估计/估计量 · INFORMS · 岭回归 · 预测器/决策函数 · 拉索回归 ·

2021 年 9 月 23 日

High-dimensional regression with potential prior information on variable importance

翻译：具有关于可变重要性的潜在先前信息的高维回归

Benjamin G. Stokell,Rajen D. Shah

from arxiv, 16 pages, 7 figures

There are a variety of settings where vague prior information may be available on the importance of predictors in high-dimensional regression settings. Examples include ordering on the variables offered by their empirical variances (which is typically discarded through standardisation), the lag of predictors when fitting autoregressive models in time series settings, or the level of missingness of the variables. Whilst such orderings may not match the true importance of variables, we argue that there is little to be lost, and potentially much to be gained, by using them. We propose a simple scheme involving fitting a sequence of models indicated by the ordering.
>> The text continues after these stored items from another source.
(** * KREPS front end: the session and ingestion orchestrator of [App.js]

    A shallow embedding of the state that the [App] component owns
    ([uploadedFiles], [processingStatus], [messages], [inputMessage],
    [isThinking], [collectionInfo]) and of the handlers that change it
    ([loadCollectionInfo], [handleFileUpload], [handleSendMessage],
    [removeFile]), followed by the properties of the transcript, of the
    upload jobs and of the collection summary.

    Modelling conventions.
    - A JavaScript string is a [string]: one [ascii] per code unit, so the
      code units are those below 256.
    - A value that comes out of [response.json()] is a [jsval]; numbers are
      carried as rationals and are never computed with by the handlers.
    - An [async] handler is split at its [await]s: the segment that runs up
      to the [fetch], and the segment that the settled request resumes.  The
      two [await]s of a handler ([fetch], then [response.json()]) are settled
      by one [Outcome], because the handler does nothing in between.
    - The state setters of React are applied in the order they are called;
      a handler reads the state of the latest render.
    - What a handler does to the outside world ([fetch], [alert],
      [console.error]) is appended to a trace kept in the state.
    - [Math.random], [Date.now] and [new Date] are read by the environment:
      their results are arguments of the events. *)

From Stdlib Require Import ZArith String Ascii List DecimalString.
From Stdlib Require QArith.
From stdpp Require Import gmap strings list fin_maps.

Local Open Scope Z_scope.
Set Warnings "-register-all,-clear-no-such-hyp".

(** ** JavaScript values *)

Abbreviation Q := QArith_base.Q.
Abbreviation Qmake := QArith_base.Qmake.

Inductive jsval : Type :=
| JUndefined
| JNull
| JBool (b : bool)
| JNum (q : Q)
| JStr (s : string)
| JArr (items : list jsval)
| JObj (fields : list (string * jsval)).

Definition JInt (z : Z) : jsval := JNum (Qmake z 1).

(** ToBoolean, as used by [||] and [!]. *)
Definition truthy (v : jsval) : bool :=
  match v with
  | JUndefined | JNull => false
  | JBool b => b
  | JNum q => negb (QArith_base.Qnum q =? 0)
  | JStr s => negb (String.eqb s "")
  | JArr _ | JObj _ => true
  end.

(** [a || b] *)
Definition js_or (a b : jsval) : jsval := if truthy a then a else b.

(** The property names that the handlers read. *)
Inductive PropName : Type :=
| p_collection | p_document_count | p_answer | p_sources | p_length.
We show that the computational cost for fitting all models when ridge regression is used is no more than for a single fit of ridge regression, and describe a strategy for Lasso regression that makes use of previous fits to greatly speed up fitting the entire sequence of models. We propose to select a final estimator by cross-validation and provide a general result on the quality of the best performing estimator on a test set selected from among a number $M$ of competing estimators in a high-dimensional linear regression setting. Our result requires no sparsity assumptions and shows that only a $\log M$ price is incurred compared to the unknown best estimator. We demonstrate the effectiveness of our approach when applied to missing or corrupted data, and time series settings. An R package is available on github.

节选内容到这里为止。